Entry into a Material Definitive Agreement.

On January 27, 2017, Cerecor Inc. (the “Company”) entered into an Equity Distribution Agreement (the "Distribution Agreement") with Maxim Group LLC, as sales agent ("Maxim"), pursuant to which the Company may offer and sell, from time to time, through Maxim (the "Offering"), up to $12,075,338 in shares of its common stock (the "Shares"), par value $0.001 per share. Any shares offered and sold in the Offering will be issued pursuant to the Company's Registration Statement on Form S-3 declared effective by the Securities and Exchange Commission (the "SEC") on December 7, 2016, the prospectus and the prospectus supplement relating to the Offering that forms a part of the Form S-3.

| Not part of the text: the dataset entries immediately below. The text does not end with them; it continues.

(** * APR dataset collector: a shallow embedding and its checked properties

    The development follows [collect_apr_dataset_auto_date.py] and
    [reset_tracker_files.py].

    Conventions.
    - A Python [str] is a [string]; a character is read as the code point
      of the same number, so the model covers the texts whose code points
      are below 256.  On that range [\d] is exactly [0-9], and the line
      boundaries and white space are the ones listed below.
    - A Python [int] is a [Z].
    - An exception is a [Raise] in the [result] monad.
    - A [set] of strings is a [gset string], a directory of files a
      [gmap string string]. *)

From Stdlib Require Import ZArith List String Ascii Bool Lia.
From stdpp Require Import base option list strings gmap.
Import ListNotations.

Local Open Scope string_scope.
Local Open Scope list_scope.
Local Open Scope Z_scope.

#[local] Set Warnings "-clear-no-such-hyp".

(** ** Exceptions *)

Inductive exn : Type :=
  | ValueError
  | OverflowError
  | IndexError.

Inductive result (A : Type) : Type :=
  | Ok (a : A)
  | Raise (e : exn).

Arguments Ok {A} a.
Arguments Raise {A} e.

#[global] Instance result_ret : MRet result := fun A a => Ok a.
#[global] Instance result_bind : MBind result := fun A B f m =>
  match m with
  | Ok a => f a
  | Raise e => Raise e
  end.
#[global] Instance result_fmap : FMap result := fun A B f m =>
  match m with
  | Ok a => Ok (f a)
  | Raise e => Raise e
  end.

(** ** Python string primitives *)

Module Py.

Definition code (c : ascii) : N := N_of_ascii c.

(** [str.splitlines] boundaries: LF, VT, FF, CR, FS, GS, RS, NEL. *)
Definition is_linebreak (c : ascii) : bool :=
  let n := code c in
  ((10 <=? n) && (n <=? 13) || (28 <=? n) && (n <=? 30) || (n =? 133))%N.

(** [str.isspace]: TAB..CR, FS..US, SPACE, NEL, NBSP. *)
Definition is_space (c : ascii) : bool :=
  let n := code c in
  ((9 <=? n) && (n <=? 13) || (28 <=? n) && (n <=? 32)
   || (n =? 133) || (n =? 160))%N.

Definition is_digit (c : ascii) : bool :=
  let n := code c in ((48 <=? n) && (n <=? 57))%N.

Definition digit_value (c : ascii) : Z := Z.of_N (code c) - 48.

Definition LF : ascii := ascii_of_N 10.
Definition CR : ascii := ascii_of_N 13.
Definition NL : string := String LF "".

(** The lines of [s] for the boundaries [brk]: a CR LF pair is one
    boundary, and a final boundary opens no further line. *)
Fixpoint split_at (brk : ascii -> bool) (s : string) : list string :=
  match s with
  | "" => []
  | String c s' =>
      if brk c then
        match s' with
        | String d s'' =>
            if Ascii.eqb c CR && Ascii.eqb d LF
            then "" :: split_at brk s''
            else "" :: split_at brk s'
        | "" => [""]
        end
      else
        match split_at brk s' with
        | [] => [String c ""]
        | l :: ls => String c l :: ls
        end
  end.

(** [s.splitlines()] *)
Definition splitlines (s : string) : list string :=
  split_at is_linebreak s.

(** The lines that iterating over a text file yields, without their
    terminator: only LF, CR and CR LF end a line there. *)
Definition file_lines (s : string) : list string :=
  split_at (fun c => Ascii.eqb c LF || Ascii.eqb c CR) s.

(** [sep.join(l)] *)
Definition join (sep : string) (l : list string) : string :=
  String.concat sep l.

(** [s.startswith(p)] *)
Definition startswith (p s : string) : bool := String.prefix p s.

Definition rev_string (s : string) : string :=
  string_of_list_ascii (rev (list_ascii_of_string s)).

(** [s.endswith(p)] *)
Definition endswith (p s : string) : bool :=
  String.prefix (rev_string p) (rev_string s).

Fixpoint lstrip (s : string) : string :=
  match s with
  | String c s' => if is_space c then lstrip s' else s
  | "" => ""
  end.

Definition rstrip (s : string) : string :=
  rev_string (lstrip (rev_string s)).

(** [s.strip()] *)
Definition strip (s : string) : string := rstrip (lstrip s).

(** [s.replace("\n", " ")] *)
Fixpoint replace_newlines (s : string) : string :=
  match s with
  | "" => ""
  | String c s' =>
      String (if Ascii.eqb c LF then " "%char else c) (replace_newlines s')
  end.

Definition lower_char (c : ascii) : ascii :=
  let n := code c in
  if ((65 <=? n) && (n <=? 90)
      || (192 <=? n) && (n <=? 222) && negb (n =? 215))%N
  then ascii_of_N (n + 32) else c.

(** [s.lower()] *)
Fixpoint lower (s : string) : string :=
  match s with
  | "" => ""
  | String c s' => String (lower_char c) (lower s')
  end.

(** Truth value of a string: non-empty. *)
Definition truthy (s : string) : bool :=
  match s with "" => false | _ => true end.

(** Longest prefix of decimal digits, and what follows it. *)
Fixpoint span_digits (s : string) : string * string :=
  match s with
  | String c s' =>
      if is_digit c then
        let '(d, r) := span_digits s' in (String c d, r)
      else ("", s)
  | "" => ("", "")
  end.

(** [expect p s] removes the literal [p] from the front of [s]. *)
Fixpoint expect (p s : string) : option string :=
  match p with
  | "" => Some s
  | String a p' =>
      match s with
      | String b s' => if Ascii.eqb a b then expect p' s' else None
      | "" => None
      end
  end.

Fixpoint digits_value (acc : Z) (s : string) : Z :=
  match s with
  | "" => acc
  | String c s' => digits_value (10 * acc + digit_value c) s'
  end.

(** CPython refuses to convert more than this many digits
    ([sys.int_info.default_max_str_digits]). *)
Definition int_max_str_digits : nat := 4300.

(** [int(s)] for a non-empty string of decimal digits, as the groups of
    the header pattern are. *)
Definition int (s : string) : result Z :=
  if (int_max_str_digits <? String.length s)%nat then Raise ValueError
  else Ok (digits_value 0 s).

(** [l[lo:hi]] with Python's clamping of both bounds. *)
Definition clamp_index {A} (l : list A) (i : Z) : nat :=
  let n := Z.of_nat (length l) in
  Z.to_nat (if i <? 0 then Z.max 0 (i + n) else Z.min i n).

Definition slice {A} (l : list A) (lo hi : Z) : list A :=
  let a := clamp_index l lo in
  let b := clamp_index l hi in
  firstn (b - a) (skipn a l).

Definition slice_to {A} (l : list A) (hi : Z) : list A :=
  firstn (clamp_index l hi) l.

Definition slice_from {A} (l : list A) (lo : Z) : list A :=
  skipn (clamp_index l lo) l.

(** [l[i]], a negative [i] counting from the end. *)
Definition index {A} (l : list A) (i : Z) : result A :=
  let n := Z.of_nat (length l) in
  let j := if i <? 0 then i + n else i in
  if (j <? 0) || (n <=? j) then Raise IndexError
  else match nth_error l (Z.to_nat j) with
       | Some x => Ok x
       | None => Raise IndexError
       end.

(** [s[1:]] *)
Definition tail (s : string) : string :=
  match s with
  | String _ s' => s'
  | "" => ""
  end.

(** [min(l)] and [max(l)]: an empty argument is a [ValueError]. *)
Definition min (l : list Z) : result Z :=
  match l with
  | [] => Raise ValueError
  | x :: l' => Ok (fold_left Z.min l' x)
  end.

Definition max (l : list Z) : result Z :=
  match l with
  | [] => Raise ValueError
  | x :: l' => Ok (fold_left Z.max l' x)
  end.

End Py.

(** ** Diff hunk parser *)

Record hunk : Type := mk_hunk {
  o_start : Z;
  o_len : Z;
  n_start : Z;
  n_len : Z;
  lines : list string
}.

(** The groups of
    [^@@ -(\d+)(?:,(\d+))? \+(\d+)(?:,(\d+))? @@].
    Every decision of the pattern is forced by the next character: a
    [\d+] followed by [,] or a space takes the whole run of digits, and
    an optional [,(\d+)] that is skipped leaves a [,] where a space is
    required.  So matching is a left-to-right scan without choice. *)
Definition optional_length (s : string) : option string * string :=
  match s with
  | String c s' =>
      if Ascii.eqb c ","%char then
        let '(d, r) := Py.span_digits s' in
        if Py.truthy d then (Some d, r) else (None, s)
      else (None, s)
  | "" => (None, s)
  end.

Definition header_re_match (line : string)
  : option (string * option string * string * option string) :=
  s ← Py.expect "@@ -" line;
  let '(g1, s) := Py.span_digits s in
  if negb (Py.truthy g1) then None else
  let '(g2, s) := optional_length s in
  s ← Py.expect " +" s;
  let '(g3, s) := Py.span_digits s in
  if negb (Py.truthy g3) then None else
  let '(g4, s) := optional_length s in
  _ ← Py.expect " @@" s;
  Some (g1, g2, g3, g4).

(** [int(m.group(k)) if m.group(k) else 1] *)
Definition int_or_1 (g : option string) : result Z :=
  match g with
  | Some d => Py.int d
  | None => Ok 1
  end.

(** The four numbers of a header, converted in the order of the code. *)
Definition header_fields
    (g : string * option string * string * option string)
  : result (Z * Z * Z * Z) :=
  let '(g1, g2, g3, g4) := g in
  os ← Py.int g1;
  ol ← int_or_1 g2;
  ns ← Py.int g3;
  nl ← int_or_1 g4;
  Ok (os, ol, ns, nl).

(** The inner loop: the lines up to the first one that starts with
    ["@@ "], and the lines from there on. *)
Fixpoint take_hunk_lines (ls : list string) : list string * list string :=
  match ls with
  | [] => ([], [])
  | l :: ls' =>
      if Py.startswith "@@ " l then ([], ls)
      else let '(b, r) := take_hunk_lines ls' in (l :: b, r)
  end.

(** The outer loop from index [i], on the lines [ls] that remain from
    there.  Each turn consumes at least one line, so [length ls] turns
    are enough; [fuel] counts them. *)
Fixpoint parse_from (fuel : nat) (ls : list string) : result (list hunk) :=
  match fuel with
  | O => Ok []
  | S fuel' =>
      match ls with
      | [] => Ok []
      | l :: ls' =>
          match header_re_match l with
          | Some g =>
              '(os, ol, ns, nl) ← header_fields g;
              let '(body, rest) := take_hunk_lines ls' in
              hs ← parse_from fuel' rest;
              Ok (mk_hunk os ol ns nl body :: hs)
          | None => parse_from fuel' ls'
          end
      end
  end.

Definition parse_patch_hunks (patch : string) : result (list hunk) :=
  let ls := Py.splitlines patch in
  parse_from (length ls) ls.

(** A text from its lines. *)
Definition lines_of (ls : list string) : string := Py.join Py.NL ls.

(** ** Pair builder *)

Definition FILL_ME : string := "<FILL_ME>".

(** [ln.startswith("+") and not ln.startswith("+++")] *)
Definition is_added (ln : string) : bool :=
  Py.startswith "+" ln && negb (Py.startswith "+++" ln).

(** The comprehension that collects the added lines, hunk by hunk. *)
Definition added_lines (hunks : list hunk) : list string :=
  flat_map (fun h => map Py.tail (List.filter is_added (lines h))) hunks.

(** ["# " + l if l.strip() else "#"] *)
Definition comment_line (l : string) : string :=
  if Py.truthy (Py.strip l) then "# " +:+ l else "#".

(** [start_idx] and [end_idx]: the 0-indexed bounds, clamped to the
    file, of the span from the least [o_start] to the greatest
    [o_start + o_len - 1]. *)
Definition envelope (buggy_lines_all : list string) (hunks : list hunk)
  : result (Z * Z) :=
  let o_starts := map o_start hunks in
  let o_ends := map (fun h => o_start h + o_len h - 1) hunks in
  lo ← Py.min o_starts;
  hi ← Py.max o_ends;
  Ok (Z.max 0 (lo - 1),
      Z.min (Z.of_nat (length buggy_lines_all) - 1) (hi - 1)).

(** The body of [build_ir4_or2] after the call of the parser.  The pair
    [(None, None)] is [None]. *)
Definition build_from_hunks (buggy_code fixed_code : string)
    (hunks : list hunk) : result (option (string * string)) :=
  match hunks with
  | [] => Ok None
  | _ :: _ =>
      let buggy_lines_all := Py.splitlines buggy_code in
      '(start_idx, end_idx) ← envelope buggy_lines_all hunks;
      if end_idx <? start_idx then Ok None else
      let buggy_snippet := Py.slice buggy_lines_all start_idx (end_idx + 1) in
      let fixed_snippet_lines := added_lines hunks in
      match fixed_snippet_lines with
      | [] => Ok None
      | _ :: _ =>
          let commented := Py.join Py.NL (map comment_line buggy_snippet) in
          let ir4 :=
            Py.join Py.NL
              (Py.slice_to buggy_lines_all start_idx
               ++ [commented; FILL_ME]
               ++ Py.slice_from buggy_lines_all (end_idx + 1)) in
          let or2 := Py.join Py.NL fixed_snippet_lines in
          Ok (Some (ir4, or2))
      end
  end.

Definition build_ir4_or2 (buggy_code fixed_code patch : string)
  : result (option (string * string)) :=
  hunks ← parse_patch_hunks patch;
  build_from_hunks buggy_code fixed_code hunks.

Subject to the terms and conditions of the Distribution Agreement, Maxim will use its commercially reasonable efforts to sell the Shares from time to time, based on the Company's instructions. Under the Distribution Agreement, Maxim may sell the Shares by any method permitted by law deemed to be an "at-the-market" offering as defined in Rule 415 promulgated under the Securities Act of 1933, as amended (the "Securities Act"), including, without limitation, sales made directly on the Nasdaq Capital Market.

The Company has no obligation to sell any of the Shares, and may at any time suspend offers under the Distribution Agreement. The Offering will terminate upon the earlier of (a) January 27, 2018, (b) the sale of all common stock provided for in the prospectus supplement, and (c) the termination of the Distribution Agreement by mutual written agreement of the Company and Maxim.

Under the terms of the Distribution Agreement, Maxim will be entitled to a commission at a fixed rate of 3.5% of the gross sales price of Shares sold under the Distribution Agreement. The Company will also reimburse Maxim for certain expenses incurred in connection with the Distribution Agreement, and agreed to provide indemnification and contribution to Maxim with respect to certain liabilities under the Securities Act and the Securities Exchange Act of 1934, as amended.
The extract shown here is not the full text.